Black History and American Professional Football, a story

NFL Teams

*Black contributions to professional American football are many. We show a lengthy legacy directly reflecting United States society through the NFL on this date.

Pro Football, or the National Football League, originated in 1869 from a combination of rugby and soccer. During the early years, blacks were banned from the NFL. The first known Black man to play pro football was Charles Follis, with the Shelby Athletic Club in 1902. When Follis retired from professional football in 1906, he was replaced by Charles "Doc" Baker, the second Black pro football player.  Baker played two years as a running back with the Akron Indians.

In 1911, another Black man, Henry McDonald, began a six-year career as a running back with the Rochester Jeffersons.
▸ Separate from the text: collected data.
Definition find_message (messageId : string) (d : AuthorityDb) : option MessageRow :=
  findb (λ r, bool_decide (gr_messageId r = messageId)) (db_messages d).

(** [SELECT COALESCE(MAX(sequence), 0) + 1]. *)
Definition next_sequence (workflowId : string) (d : AuthorityDb) : Z :=
  foldr (λ r next, if decide (gr_workflowId r = workflowId) then Z.max next (gr_sequence r + 1) else next)
    1 (db_messages d).

Definition insertWorkflowMessage (input : jsobj) : Db jsobj :=
  of_res (validateWorkflowMessageInput input);;
  let messageId := js_str (input .: "messageId") in
  let workflowId := js_str (input .: "workflowId") in
  existing ← select (find_message messageId);
  match existing with
  | Some row =>
      prior ← of_res (parseWorkflowMessage (gr_message row));
      throw_if (negb (bool_decide (canonicalJson (JObj (messageInput prior)) = canonicalJson (JObj input))))
        "WORKFLOW_MESSAGE_ID_CONFLICT";;
      mret prior
  | None =>
      sequence ← select (next_sequence workflowId);
      throw_if (negb (positiveInteger (JInt sequence))) "WORKFLOW_MESSAGE_SEQUENCE_INVALID";;
      let message := mset "sequence" (JInt sequence) input in
      recipientKind ← of_res (member (input .: "recipient") "kind");
      recipientId ← of_res (member (input .: "recipient") "id");
      constraint (λ d, workflow_exists workflowId d
        && negb (existsb (λ r, bool_decide (gr_messageId r = messageId)
             || (bool_decide (gr_workflowId r = workflowId) && (gr_sequence r =? sequence))) (db_messages d)));;
      update (λ d, set_messages (db_messages d ++
        [{| gr_messageId := messageId; gr_workflowId := workflowId; gr_sequence := sequence;
            gr_recipientKind := js_str recipientKind; gr_recipientId := js_str recipientId;
            gr_messageType := js_str (input .: "type"); gr_message := json_value (JObj message);
            gr_acknowledgedAt := None |}]) d);;
      mret message
  end.
(** One statement, outside of a transaction. *)
Definition registerProfile (profile : jsobj) : Db unit :=
  throw_if (negb (authority_safeId (profile .: "profileId")) || negb (positiveInteger (profile .: "version"))
            || profile_corrupt profile) "AGENT_PROFILE_INVALID";;
  database;;
  let profileId := js_str (profile .: "profileId") in
  let version := js_int (profile .: "version") in
  existing ← select (find_profile profileId version);
  match existing with
  | Some row =>
      throw_if (match pr_profile row with
                | JObj prior =>
                    negb (identical (prior .: "digest") (profile .: "digest"))
                    || bool_decide (JSON_stringify (JObj prior) ≠ JSON_stringify (JObj profile))
                | _ => true
                end) "AGENT_PROFILE_VERSION_CONFLICT"
  | None => update (λ d, set_profiles (db_profiles d ++
      [{| pr_profileId := profileId; pr_version := version; pr_profile := json_value (JObj profile) |}]) d)
  end.

Definition getProfile (profileId : string) (version : option Z) : Db jsobj :=
  database;;
  row ← select (λ d, match version with
    | None => head (order_by (descending (by_int pr_version))
        (List.filter (λ r, bool_decide (pr_profileId r = profileId)) (db_profiles d)))
    | Some version => find_profile profileId version d
    end);
  match row with
  | None => throw "AGENT_PROFILE_NOT_FOUND"
  | Some row => of_res (parse_profile row)
  end.

Definition listProfiles : Db (list jsobj) :=
  database;;
  rows ← select (λ d, order_by (by_text pr_profileId) (List.filter (λ r,
    forallb (λ other, negb (bool_decide (pr_profileId other = pr_profileId r)) || (pr_version other <=? pr_version r))
      (db_profiles d)) (db_profiles d)));
  of_res (mapM parse_profile rows).
End Operations.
The beginning of sport's first governing organization, the American Professional Football Association (APFA), began in 1919 and was replaced three years later by the National Football League. Both leagues signed black players.  Robert "Rube" Marshall played tight end for the Rock Island Independents from 1919 to 1921, and Frederick "Fritz" Pollard had three years of action with the Akron Pros.  Pollard became the first Black professional head coach when Akron signed him in 1920. He coached at Milwaukee (1922), Hammond (1923-1924), and Akron in 1925-1926.

Other African Americans who entered professional football throughout the 1920s were Paul Robeson, Jay "Inky" Williams, John Shelbourne, James Turner, Edward "Sol" Butler, Dick Hudson, Harold Bradley, David Myers, Joe Lillard, and Duke Slater. They all excelled for teams in the APFA and the NFL. In 1933, after 31 years of limited integration, the NFL banned black athletes from participating in league play. When the NFL was reintegrated in 1946, black players made an immediate impact, leading their teams in rushing, passing, and receiving.
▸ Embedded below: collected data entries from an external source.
(** The tables of the journal after the events [es] of the workflow [w] and its
    projection [q] are written. *)
Lemma commit_history w d d' p es q :
  journal_wf d → stored w d = Some p → apply_events p es = Ok q →
  journal d' = (save_rows q (db_workflows d), db_events d ++ (event_row <$> es)) →
  journal_wf d' ∧ history w d' = history w d ++ es ∧ (∀ v, v ≠ w → history v d' = history v d).
Proof.
  intros Hj Hp Hq Hd. destruct (stored_wf _ _ _ Hj Hp) as (Hreplay & Hw & Hwf).
  assert (∀ e, e ∈ es → ev_workflowId e = w) as Hids.
  { intros e He. rewrite <-Hw. by eapply apply_events_ids. }
  assert (wp_workflowId q = w) as Hwq.
  { apply apply_events_continues in Hq as [_ (_ & -> & _)]; done. }
  injection Hd as Hdw Hde.
  assert (∀ v, history v d' = history v d ++ if decide (w = v) then es else []) as Hh.
  { intros v. unfold history. rewrite Hde, List.filter_app, fmap_app. f_equal. by apply history_event_rows. }
  split_and!.
  - split; rewrite ?Hdw, ?Hde, ?save_rows_ids; [by apply jw_ids| |].
    + intros r (r0 & -> & Hin)%list_elem_of_fmap. destruct (jw_rows _ Hj r0 Hin) as [H1 H2 H3 H4 H5].
      case_bool_decide as Hr0; split; cbn; rewrite ?Hh.
      * rewrite decide_True by congruence. eapply reduce_append; [|exact Hq]. congruence.
      * congruence.
      * rewrite (apply_events_session _ _ _ Hwf Hq). rewrite <-H3. f_equal.
        assert (Ok p = Ok (wr_projection r0)) as [= ->]; [|done]. rewrite <-Hreplay, <-H1. congruence.
      * done.
      * done.
      * rewrite decide_False by congruence. by rewrite app_nil_r.
      * done.
      * done.
      * done.
      * done.
    + assert (∀ v, workflow_exists v d = true → workflow_exists v d' = true) as Hex.
      { intros v. rewrite !workflow_exists_ids, Hdw, save_rows_ids. done. }
      intros r [Hin|(e & -> & He)%list_elem_of_fmap]%elem_of_app.
      * destruct (jw_events _ Hj r Hin). split; auto.
      * split; cbn; [done|done|]. apply Hex, workflow_exists_ids. rewrite (Hids e He).
        destruct (stored_row _ _ _ Hp) as (r & Hin & <- & _). by apply list_elem_of_fmap_2.
  - rewrite Hh. by rewrite decide_True.
  - intros v Hv. rewrite Hh, decide_False by congruence. apply app_nil_r.
Qed.

Lemma save_rows_find w q rows :
  wp_workflowId q = w → w ∈ wr_workflowId <$> rows →
  wr_projection <$> findb (λ r, bool_decide (wr_workflowId r = w)) (save_rows q rows) = Some q.
Proof.
  intros <-. unfold save_rows, update_rows, findb. induction rows as [|r rows IH]; [by intros ?%elem_of_nil|].
  rewrite !fmap_cons. cbn [List.find]. intros Hin. destruct (decide (wr_workflowId r = wp_workflowId q)) as [Hr|Hr].
  - pose proof (bool_decide_eq_true_2 _ Hr) as Hb. rewrite Hb. cbn. by rewrite Hb.
  - pose proof (bool_decide_eq_false_2 _ Hr) as Hb. rewrite Hb, Hb. apply IH.
    by apply elem_of_cons in Hin as [?|?].
Qed.

Lemma commit_stored w d d' p es q :
  journal_wf d → stored w d = Some p → apply_events p es = Ok q →
  journal d' = (save_rows q (db_workflows d), db_events d ++ (event_row <$> es)) → stored w d' = Some q.
Proof.
  intros Hj Hp Hq Hd. destruct (stored_wf _ _ _ Hj Hp) as (_ & Hw & Hwf).
  unfold stored. pose proof (f_equal fst Hd) as Hd1. cbn [fst journal] in Hd1. rewrite Hd1. apply save_rows_find.
  - rewrite <-Hw. apply apply_events_continues in Hq as [_ (_ & -> & _)]; done.
  - destruct (stored_row _ _ _ Hp) as (r & Hin & <- & _). by apply list_elem_of_fmap_2.
Qed.

Lemma commit_advances w d d' p es q :
  stored w d = Some p → apply_events p es = Ok q →
  journal d' = (save_rows q (db_workflows d), db_events d ++ (event_row <$> es)) →
  advances d d'.
Proof.
  intros Hp Hq Hd Hj. destruct (commit_history _ _ _ _ _ _ Hj Hp Hq Hd) as (Hj' & Hw & Hv).
  split; [done|]. intros v. destruct (decide (v = w)) as [->|Hne]; [by exists es|].
  exists []. rewrite app_nil_r. by apply Hv.
Qed.

Lemma appendInternalEvents_Ok w x at_ data s q s' :
  appendInternalEvents w x at_ data s = (Ok q, s') → ∃ p,
    stored w (st_db s) = Some p ∧
    let es := envelopeEvents (wp_spec p) (wp_sequence p) x data at_ in
    apply_events p es = Ok q ∧
    st_db s' = set_transactions (db_transactions (st_db s) ++ [{| xa_transactionId := x; xa_projection := q |}])
      (set_workflows (save_rows q (db_workflows (st_db s)))
        (set_events (db_events (st_db s) ++ (event_row <$> es)) (st_db s))).
Proof.
  unfold appendInternalEvents. intros Hs. apply bind_db_Ok in Hs as (p & s1 & Hp & Hs).
  apply loadProjection_Ok in Hp as (-> & Hp & _). exists p. split; [done|]. cbn zeta in Hs |- *.
  apply bind_db_Ok in Hs as (q' & s1 & [Hq ->]%of_res_Ok & Hs).
  apply bind_db_Ok in Hs as (? & s1 & [He _]%insertEvents_Ok & Hs).
  unfold saveProjection, recordTransaction in Hs. inv_db. cbn. by rewrite He.
Qed.

Lemma appendInternalEvents_advances w x at_ data : ensures advances (appendInternalEvents w x at_ data).
Proof.
  intros s q s' Hs. apply appendInternalEvents_Ok in Hs as (p & Hp & Hq & ->).
  by eapply commit_advances.
Qed.
(** ** A new workflow *)

Lemma create_history d d' spec initial es q row :
  journal_wf d → workflow_exists (ws_workflowId spec) d = false → spec_valid spec →
  initialWorkflowProjectionV1 (Spec_js spec) = Ok initial → apply_events initial es = Ok q →
  (∃ e es', es = e :: es' ∧ ev_data e = workflow_created (Spec_js spec)) →
  row = {| wr_workflowId := ws_workflowId spec; wr_sessionId := ws_sessionId spec; wr_state := wp_state q;
           wr_projection := q; wr_updatedAt := wp_updatedAt q |} →
  journal d' = (db_workflows d ++ [row], db_events d ++ (event_row <$> es)) →
  journal_wf d' ∧ extends d d' ∧ history (ws_workflowId spec) d' = es.
Proof.
  intros Hj Hnew Hspec H0 Hq (e & es' & -> & He) -> Hd.
  pose proof (f_equal fst Hd) as Hdw. pose proof (f_equal snd Hd) as Hde. cbn [journal fst snd] in Hdw, Hde. clear Hd.
  assert (wp_workflowId initial = ws_workflowId spec ∧ wp_sessionId initial = ws_sessionId spec) as [Hw0 Hs0].
  { unfold initialWorkflowProjectionV1 in H0. rewrite Hspec in H0. cbn in H0. by simplify_eq. }
  assert (projection_wf initial) as Hwf by by eapply initial_wf.
  assert (wp_workflowId q = ws_workflowId spec) as Hwq.
  { rewrite <-Hw0. apply apply_events_continues in Hq as [_ (_ & -> & _)]; done. }
  assert (wp_sessionId q = ws_sessionId spec) as Hsq.
  { rewrite <-Hs0. by eapply apply_events_session. }
  assert (∀ e', e' ∈ e :: es' → ev_workflowId e' = ws_workflowId spec) as Hids.
  { intros e' He'. rewrite <-Hw0. by eapply apply_events_ids. }
  assert (∀ v, history v d' = history v d ++ if decide (ws_workflowId spec = v) then e :: es' else []) as Hh.
  { intros v. unfold history. rewrite Hde, List.filter_app, fmap_app. f_equal.
    exact (history_event_rows v (ws_workflowId spec) (e :: es') Hids). }
  assert (history (ws_workflowId spec) d = []) as Hempty.
  { unfold history. destruct (List.filter _ _) as [|r rs] eqn:Hf; [done|].
    assert (r ∈ List.filter (of_workflow (ws_workflowId spec)) (db_events d)) as Hr by (rewrite Hf; by left).
    apply filter_elem in Hr as [Hr Hrw]. unfold of_workflow in Hrw. split_bool.
    pose proof (ew_stored _ _ (jw_events _ Hj r Hr)). congruence. }
  assert (∀ v, workflow_exists v d = true → workflow_exists v d' = true) as Hex.
  { intros v. rewrite !workflow_exists_ids, Hdw, fmap_app. set_solver. }
  split_and!.
  - split; rewrite ?Hdw, ?Hde.
    + rewrite fmap_app. apply NoDup_app. split_and!; [by apply jw_ids| |by apply NoDup_singleton].
      intros w Hw ->%list_elem_of_singleton. apply workflow_exists_ids in Hw. cbn in Hw. congruence.
    + intros r [Hin| ->%list_elem_of_singleton]%elem_of_app.
      * destruct (jw_rows _ Hj r Hin). split; try done. rewrite Hh, decide_False; [by rewrite app_nil_r|].
        intros Heq. assert (workflow_exists (ws_workflowId spec) d = true); [|congruence].
        rewrite Heq. apply workflow_exists_ids. by apply list_elem_of_fmap_2.
      * split; cbn; try done. rewrite Hh, decide_True, Hempty by done. apply reduce_Ok.
        by exists e, es', (Spec_js spec), initial.
    + intros r [Hin|(e' & -> & He')%list_elem_of_fmap]%elem_of_app.
      * destruct (jw_events _ Hj r Hin). split; auto.
      * split; cbn; [done|done|]. rewrite (Hids e' He'). apply workflow_exists_ids.
        rewrite Hdw, fmap_app. set_solver.
  - intros v. rewrite Hh. by eexists.
  - rewrite Hh, decide_True, Hempty by done. done.
Qed.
The Los Angeles Rams became the first NFL team to integrate when they hired Black veterans Kenny Washington and Woody Strode the same year. The New York Giants (Emlen Tunnell) and the Detroit Lions were the only other NFL teams to welcome Black players during the 1940s, and more NFL teams recruited Black players in the 1950s. Several NFL teams stood out for their racist beliefs, including the Washington Redskins, the last professional football team to integrate, signing Bobby Mitchell in 1962. By the 1970s, blacks were among the NFL's top stars. In the late 1980s, Black players made gains in positions from which they had been discouraged, particularly as quarterbacks.
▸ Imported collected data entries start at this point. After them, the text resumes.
(* ===== verification/AuthorityTasks.v ===== *)
(** * The task table of the Workflow authority

    The columns of a task row agree with the task that its JSON column holds, a
    row is under a lease exactly when its task is, identities are unique and
    stay; what a claim reads, grants and writes. *)

From S2P Require Import Prelude Js JsOps CanonicalJson Workflow WorkflowReducer WorkflowExecution AuthorityDb AuthorityStatements WorkflowAuthority AuthorityFacts AuthorityJournal.
Local Open Scope Z_scope.

(** ** The invariant *)

(** The columns that no statement updates, as the task has them. *)
Definition task_key (t : WorkflowTaskV1) :=
  (tk_taskId t, tk_workflowId t, tk_nodeId t, tk_attemptId t, tk_kind t, tk_priority t, tk_readyAt t, tk_createdAt t).
Definition row_key (r : TaskRow) :=
  (tr_taskId r, tr_workflowId r, tr_nodeId r, tr_attemptId r, tr_kind r, tr_priority r, tr_readyAt r, tr_createdAt r).

(** The expiry column of a task. *)
Definition lease_column (t : WorkflowTaskV1) : option string :=
  if bool_decide (tk_state t = task_leased) then le_expiresAt <$> tk_lease t else None.

Record task_row_wf (r : TaskRow) : Prop := {
  tw_key : row_key r = task_key (tr_task r);
  tw_state : tr_state r = tk_state (tr_task r);
  tw_expires : tr_leaseExpiresAt r = lease_column (tr_task r);
  tw_leased : tr_state r = task_leased → is_Some (tk_lease (tr_task r));
}.
Record tasks_wf (d : AuthorityDb) : Prop := {
  tw_ids : NoDup (tr_taskId <$> db_tasks d);
  tw_attempts : NoDup (tr_attemptId <$> db_tasks d);
  tw_rows : ∀ r, r ∈ db_tasks d → task_row_wf r;
}.

(** Rows are added at the end and keep their identities. *)
Definition keys (d : AuthorityDb) := row_key <$> db_tasks d.
Definition keys_grow (d d' : AuthorityDb) : Prop := keys d `prefix_of` keys d'.
#[export] Instance keys_grow_preorder : PreOrder keys_grow.
Proof. unfold keys_grow. split; [by intros d|]. intros d1 d2 d3 ? ?. by etrans. Qed.

Definition tasks_step (d d' : AuthorityDb) : Prop := tasks_wf d → tasks_wf d' ∧ keys_grow d d'.
#[export] Instance tasks_step_preorder : PreOrder tasks_step.
Proof.
  split; [by intros d ?|]. intros d1 d2 d3 H1 H2 Hd. destruct (H1 Hd) as [Hd2 ?], (H2 Hd2). split; [done|by etrans].
Qed.

Lemma tasks_step_agree d d' : db_tasks d' = db_tasks d → tasks_step d d'.
Proof.
  intros E [H1 H2 H3]. split; [split; by rewrite E|]. unfold keys_grow, keys. by rewrite E.
Qed.
#[export] Hint Extern 0 (tasks_step _ _) => apply tasks_step_agree; reflexivity : ensures.

(** ** Updates *)

Lemma update_rows_elem {A} p (f : A → A) rows x :
  x ∈ update_rows p f rows ↔ ∃ y, y ∈ rows ∧ x = if p y then f y else y.
Proof. unfold update_rows. rewrite list_elem_of_fmap. naive_solver. Qed.

Lemma ids_of_keys (rows rows' : list TaskRow) :
  row_key <$> rows' = row_key <$> rows →
  tr_taskId <$> rows' = tr_taskId <$> rows ∧ tr_attemptId <$> rows' = tr_attemptId <$> rows.
Proof.
  intros Hk.
  assert (∀ (l : list TaskRow), tr_taskId <$> l = (λ k, k.1.1.1.1.1.1.1) <$> (row_key <$> l)) as Hi
    by (intros l; rewrite <-list_fmap_compose; by apply list_fmap_ext).
  assert (∀ (l : list TaskRow), tr_attemptId <$> l = (λ k, k.1.1.1.1.2) <$> (row_key <$> l)) as Ha
    by (intros l; rewrite <-list_fmap_compose; by apply list_fmap_ext).
  by rewrite !Hi, !Ha, Hk.
Qed.

(** The row of a task. *)
Definition put_version (t : WorkflowTaskV1) : TaskRow → TaskRow := put_task (tk_state t) (lease_column t) t.

(** Rows are replaced by a task of the same key. *)
Lemma put_row_step p f t d :
  (∀ r, r ∈ db_tasks d → p r = true → row_key r = task_key t ∧ f r = put_version t r) →
  (tk_state t = task_leased → is_Some (tk_lease t)) →
  tasks_step d (set_tasks (update_rows p f (db_tasks d)) d).
Proof.
  intros Hp Hl [Hi Ha Hr].
  assert (row_key <$> update_rows p f (db_tasks d) = row_key <$> db_tasks d) as Hk.
  { clear -Hp. unfold update_rows. induction (db_tasks d) as [|r l IH]; [done|]. rewrite !fmap_cons. f_equal.
    - destruct (p r) eqn:Hpr; [|done]. destruct (Hp r ltac:(by left) Hpr) as [_ ->]. done.
    - apply IH. intros r' Hr'. apply Hp. by right. }
  destruct (ids_of_keys _ _ Hk) as [E1 E2]. split.
  - split; cbn; [by rewrite E1|by rewrite E2|].
    intros r (y & Hy & ->)%update_rows_elem. destruct (p y) eqn:Hpy; [|by apply Hr].
    destruct (Hp y Hy Hpy) as [Hky ->]. split; cbn; [|done|done|done]. by rewrite <-Hky.
  - unfold keys_grow, keys. cbn. by rewrite Hk.
Qed.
Among Blacks to play quarterback in the NFL were Willie Thrower, the first black quarterback in the league (1953), James Harris, Marlin Brisco, and Doug Williams, the only Black quarterback to lead his team to a Super Bowl win. Although blacks have excelled in football, they have not been welcomed in management positions. While 67 percent of all players in the NFL are Black, there are no Black owners, and there was one general manager.  Ozzie Newsome became an NFL team's first black General Manager in 2002. He runs the front office for the Baltimore Ravens. Floyd Reese is currently in the same position with the New Your Giants, who won the Super Bowl in 2009 and 2011, and Houston's Rick Smith is the third.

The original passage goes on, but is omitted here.